Wednesday, August 15, 2012

Syria Public Diplomacy

If you don't have a PAO in a given country, there is a hole in the policy debate. 

The PAO (Public Affairs Officer) is the senior American with public diplomacy responsibilities on an embassy's Country Team. She or he is the person who awakens each morning wanting to know what the people are thinking.  Absent a PAO, no one is effectively looking out for our strategic communication goals. 

Amb. Robert Ford
Someone needs to be present in those policy debates and persistently asking, "Does this tactic move us toward our communication goal?" or perhaps "What are we communicating by doing (or not doing) this proposed action?"

That, I believe, is the problem with our current Syria policy. We closed our Embassy in Damascus on February 6, 2012.  Since that date, not only has the State Department had no eyes and ears on the ground, but there has been no PAO listening to the Syrian voices, assessing public attitudes, and arguing for steps to achieve our communication goals.

Which leads me to wonder what do Syrians think is U.S. policy is these days?

Walter Pincus seems to think that the Syrian public will have noticed some U.S. military exercises conducted in the vicinity. He believe they will deduce that we firmly support the cause of the rebels. Writing in the Washington Post yesterday, Pincus argues that air-land-sea Exercise Eager Lion 2012 held in Jordan and some other over-the-horizon military concentrations "make Syria’s Bashar al-Assad and Iran’s Ayatollah Ali Khamenei fully aware" of our position.

Leave aside the fact that Pincus' column reads like a State Department sheet of talking points meant to rebut the idea that we're "leading from behind" or not leading at all. 

U.S. Embassy Damascus
The fact is, most of the Syrian people are not watching off-shore military exercises, counting the U.S. ships in the Mediterranean Sea, or taking particular notice of our newest round of toothless sanctions.
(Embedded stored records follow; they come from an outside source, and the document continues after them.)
(** * Graphs *)

(** [str::replace] of one ASCII character. *)
Fixpoint replace_char (c : Ascii.ascii) (by_ s : string) : string :=
  match s with
  | EmptyString => ""
  | String a s' => (if decide (a = c) then by_ else String a "") +:+ replace_char c by_ s'
  end.
Definition backslash : Ascii.ascii := Ascii.ascii_of_N 92.
Definition quote_char : Ascii.ascii := Ascii.ascii_of_N 34.
Definition dot_escape (s : string) : string :=
  replace_char quote_char (String backslash quote) (replace_char backslash (String backslash (String backslash "")) s).
(** The replacements of [mermaid_escape], in their order. *)
Definition MERMAID_ENTITIES : list (N * string) :=
  [(35, "#35;"); (34, "#34;"); (124, "#124;"); (60, "#60;"); (62, "#62;"); (91, "#91;"); (93, "#93;");
   (123, "#123;"); (125, "#125;")].
Definition mermaid_escape (s : string) : string :=
  foldl (λ s p, replace_char (Ascii.ascii_of_N p.1) p.2 s) s MERMAID_ENTITIES.
(** Each character that is not an ASCII letter, a digit or an underscore becomes
    an underscore. *)
Definition id_char (c : list byte) : list byte :=
  match c with
  | [x] => if in_range 0x30 0x39 x || in_range 0x41 0x5A x || in_range 0x61 0x7A x || (b2n x =? 0x5F)
           then [x] else [Byte.x5f]
  | _ => [Byte.x5f]
  end.
Definition mermaid_id (s : string) : string :=
  let l := as_bytes s in of_bytes (concat (map id_char (chars (length l) l))).

Record Drawn : Set := mkDrawn { dr_from : string; dr_type : string; dr_to : string }.
Definition drawn_edges (p : Proof_) : list Drawn :=
  map (λ r, mkDrawn (sanitize (rel_from r)) (sanitize (rel_type r)) (sanitize (rel_to r))) (prf_relationships p).

Definition render_text (subject predicate : string) (edges : list Drawn) : string :=
  let head := join nl ["Proof Engine — Relationship Graph"; ""; cat ["Subject: "; subject; " → "; predicate]] in
  match edges with
  | [] => cat [head; nl; "No relationships found."]
  | _ => cat ([head; nl; nl; "Relationships:"]
              ++ map (λ e, cat [nl; "  "; dr_from e; nl; "      │"; nl; "    "; dr_type e; nl; "      ↓"; nl;
                                "  "; dr_to e]) edges)
  end.

Section drawing.
Context `{HashOrder}.

(** The ends of the edges, in the order of the hash map, but for the subject. *)
Definition drawn_nodes (subject : string) (edges : list Drawn) : list string :=
  List.filter (λ n, negb (bool_decide (n = subject)))
    (hash_order (list_to_set (concat (map (λ e, [dr_from e; dr_to e]) edges)))).
Definition quoted (s : string) : string := cat [quote; dot_escape s; quote].
Definition render_dot (subject predicate : string) (edges : list Drawn) : string :=
  cat (["digraph Proof {"; nl; "    rankdir=TB;"; nl;
        "    node [shape=box, style=filled, fillcolor=lightblue];"; nl;
        "    subject [label="; quote; dot_escape subject; " → "; dot_escape predicate; quote; "];"; nl]
       ++ map (λ n, cat ["    "; quoted n; " [label="; quoted n; "];"; nl]) (drawn_nodes subject edges)
       ++ map (λ e, cat ["    "; quoted (dr_from e); " -> "; quoted (dr_to e); " [label="; quoted (dr_type e);
                         ", color=blue];"; nl]) edges
       ++ ["}"; nl]).
Definition render_mermaid (subject predicate : string) (edges : list Drawn) : string :=
  cat (["graph TD"; nl; "    subject["; quote; mermaid_escape subject; " → "; mermaid_escape predicate; quote; "]"; nl]
       ++ map (λ n, cat ["    "; mermaid_id n; "["; quote; mermaid_escape n; quote; "]"; nl]) (drawn_nodes subject edges)
       ++ map (λ e, cat ["    "; mermaid_id (dr_from e); " -->|"; mermaid_escape (dr_type e); "| ";
                         mermaid_id (dr_to e); nl]) edges).
End drawing.

Section graphs.
Context `{SerdeJsonReader, !SerdeJsonBuilder, Os, CliTexts, Hex, Base64Url, HashOrder}.

Definition drawing (format : string) (p : Proof_) : CliResult string :=
  let subject := sanitize (prop_subject (prf_proposition p)) in
  let predicate := sanitize (prop_predicate (prf_proposition p)) in
  let edges := drawn_edges p in
  if bool_decide (format = "dot") then Ok (render_dot subject predicate edges)
  else if bool_decide (format = "mermaid") then Ok (render_mermaid subject predicate edges)
  else if bool_decide (format = "text") then Ok (render_text subject predicate edges)
  else UsageErr.
Definition graph (cli : Cli) : Cmd string :=
  path ← pure (proof_path cli);
  '(text, label) ← read_input_text path;
  v ← parse_json label text;
  proof ← pure (wrapped_proof label v);
  out ← pure (drawing (default "text" (opt cli "format")) proof);
  _ ← print (PrintedText out);
  mret out.
End graphs.

(** * Diagnostics *)

(** What the program sees of its surroundings: its version, the fixtures of the
    repository it was built in, which paths exist, and the names in a directory. *)
Class Environment := {
  cli_version : string;
  fixtures_dir : option string;
  path_exists : string → bool;
  read_dir : string → option (list string);
}.

Section diagnostics.
Context `{SerdeJson, Environment}.

Record Check : Set := mkCheck { ck_name : string; ck_ok : bool; ck_message : string }.
(** [Path::extension]: what follows the last dot, unless the name starts there. *)
Definition dot_char : Ascii.ascii := Ascii.ascii_of_N 46.
Definition extension (name : string) : option string :=
  match reverse (split_on dot_char name) with
  | ext :: _ :: _ => if bool_decide (name = String dot_char ext) then None else Some ext
  | _ => None
  end.
Definition count_json_files (dir : string) : N :=
  match read_dir dir with
  | Some names => len (List.filter (λ n, bool_decide (extension n = Some "json")) names)
  | None => 0
  end.
Definition doctor_checks : list Check :=
  [ mkCheck "CLI version" true cli_version;
    mkCheck "Protocol version" true "V1";
    mkCheck "Format version" true "V1";
    mkCheck "Crypto backend" true "Ed25519/P-256 (proof-crypto)";
    mkCheck "Limits" true (cat ["max_edges="; pretty (max_edges limits); ", max_nodes="; pretty (max_nodes limits);
                                ", max_depth="; pretty (max_depth limits)]);
    mkCheck "Max input file" true (cat [pretty MAX_INPUT_FILE_BYTES; " bytes"]);
    match fixtures_dir with
    | Some path => if path_exists path then mkCheck "Fixtures" true path
                   else mkCheck "Fixtures" false "not found (expected in repository root)"
    | None => mkCheck "Fixtures" false "not found (expected in repository root)"
    end;
    mkCheck "Demo directory" (path_exists "demo")
      (if path_exists "demo" then "exists" else "not found (run `proof-cli demo` to create)");
    mkCheck "Examples" (path_exists "examples")
      (if path_exists "examples" then cat [pretty (count_json_files "examples"); " policy files"] else "not found") ].
Definition doctor_report (checks : list Check) : string :=
  let passed := len (List.filter ck_ok checks) in
  cat ([join nl ["Proof Engine Doctor"; ""; "Environment checks:"; ""]]
       ++ map (λ c, cat ["  "; if ck_ok c then "✓" else "✗"; " "; ck_name c; " — "; ck_message c; nl]) checks
       ++ [nl; nl; pretty passed; "/"; pretty (len checks); " checks passed"; nl; nl;
           if passed =? len checks
           then "Everything looks good! Try `proof-cli demo` to see Proof Engine in action."
           else "Some checks failed. See above for details."]).
Definition doctor (cli : Cli) : Cmd Z :=
  _ ← print (PrintedText (doctor_report doctor_checks));
  mret (if len (List.filter ck_ok doctor_checks) =? len doctor_checks then EXIT_OK else EXIT_FAIL).
End diagnostics.

(** * What reaches the terminal *)

(** A character of well-formed text, whole. *)
Definition whole (c : list byte) : bool :=
  match c with
  | x :: l => bool_decide (length c = char_width x) && forallb (λ y, 0x80 <=? b2n y) l
  | [] => false
  end.
Definition shown (c : list byte) : Prop := whole c = true ∧ printable c = true.
(** Text of whole printable characters. *)
Definition clean (s : string) : Prop := ∃ gs, as_bytes s = concat gs ∧ Forall shown gs.

Lemma whole_grouped gs : Forall (λ c, whole c = true) gs → grouped gs.
Proof.
  induction 1 as [|[|x l] gs Hw _ IH]; [constructor|done|]. cbn in Hw. apply andb_true_iff in Hw as [Hw _].
  apply bool_decide_eq_true in Hw. by constructor.
Qed.
Lemma clean_printable s : clean s → Forall (λ c, printable c = true) (text_chars s).
Proof.
  intros (gs & -> & Hg). rewrite grouped_chars; [by eapply Forall_impl; [exact Hg|intros c []]| |done].
  apply whole_grouped. eapply Forall_impl; [exact Hg|]. by intros c [].
Qed.
Lemma clean_app s t : clean s → clean t → clean (s +:+ t).
Proof.
  intros (gs & Hs & Hgs) (gt & Ht & Hgt). exists (gs ++ gt). split; [|by apply Forall_app].
  by rewrite as_bytes_app, Hs, Ht, concat_app.
Qed.
(** Text that is known is checked by evaluation. *)
Lemma clean_check s : forallb (λ c, whole c && printable c) (text_chars s) = true → clean s.
Proof.
  intros Hf. exists (text_chars s). split; [by rewrite chars_concat|]. apply Forall_forall. intros c Hc.
  apply forallb_forall with (x := c) in Hf; [by apply andb_true_iff in Hf|by apply list_elem_of_In].
Qed.
Lemma clean_empty : clean "".
Proof. by exists []. Qed.
Lemma clean_cat l : Forall clean l → clean (cat l).
Proof. induction 1; [apply clean_empty|by apply clean_app]. Qed.
Lemma clean_join sep l : clean sep → Forall clean l → clean (join sep l).
Proof.
  intros Hsep. induction 1 as [|s l Hs Hl IH]; [apply clean_empty|]. cbn [join].
  destruct l; [done|]. apply clean_app; [done|]. by apply clean_app.
Qed.
Lemma clean_decimal s : decimal s → clean s.
Proof.
  intros Hd. exists (map (λ b, [b]) (as_bytes s)). split.
  - induction (as_bytes s) as [|b l IH]; [done|]. cbn. by rewrite <- IH by (by apply Forall_cons in Hd as []).
  - apply Forall_map. eapply Forall_impl; [exact Hd|]. intros b Hb. unfold in_range in Hb.
    apply andb_true_iff in Hb as [Hl%N.leb_le Hu%N.leb_le]. split.
    + cbn. unfold char_width. rewrite (proj2 (N.ltb_lt _ _)) by lia. done.
    + unfold printable. cbn [is_char is_control]. 
      rewrite !(proj2 (N.eqb_neq _ _)), (proj2 (N.ltb_ge _ _)) by lia. done.
Qed.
To be very clear, we don't need American boots on the ground. But, for public diplomacy's sake, we do need to provide tangible, visible support to the free-Syrian movement.


Georgetown University's Robert Lieber argues here that we have "waited far too long to take a more active role on Syria. While the fighting rages on, the U.S. has largely been on the sidelines, not even “leading from behind” as it eventually did in Libya 17 months ago."    The Washington Post, NBC's Richard Engel and other news media have reported that the Syrian people (and others in the region) are fast losing faith in America's commitment to freedom. "The have... watched the United Nations send observers without authority, and the United States make what seem to many appear to be toothless condemnations," Engel reports.

If the Marshall Plan was a wonderful example of public diplomacy, what will future generations say of our Syria plan?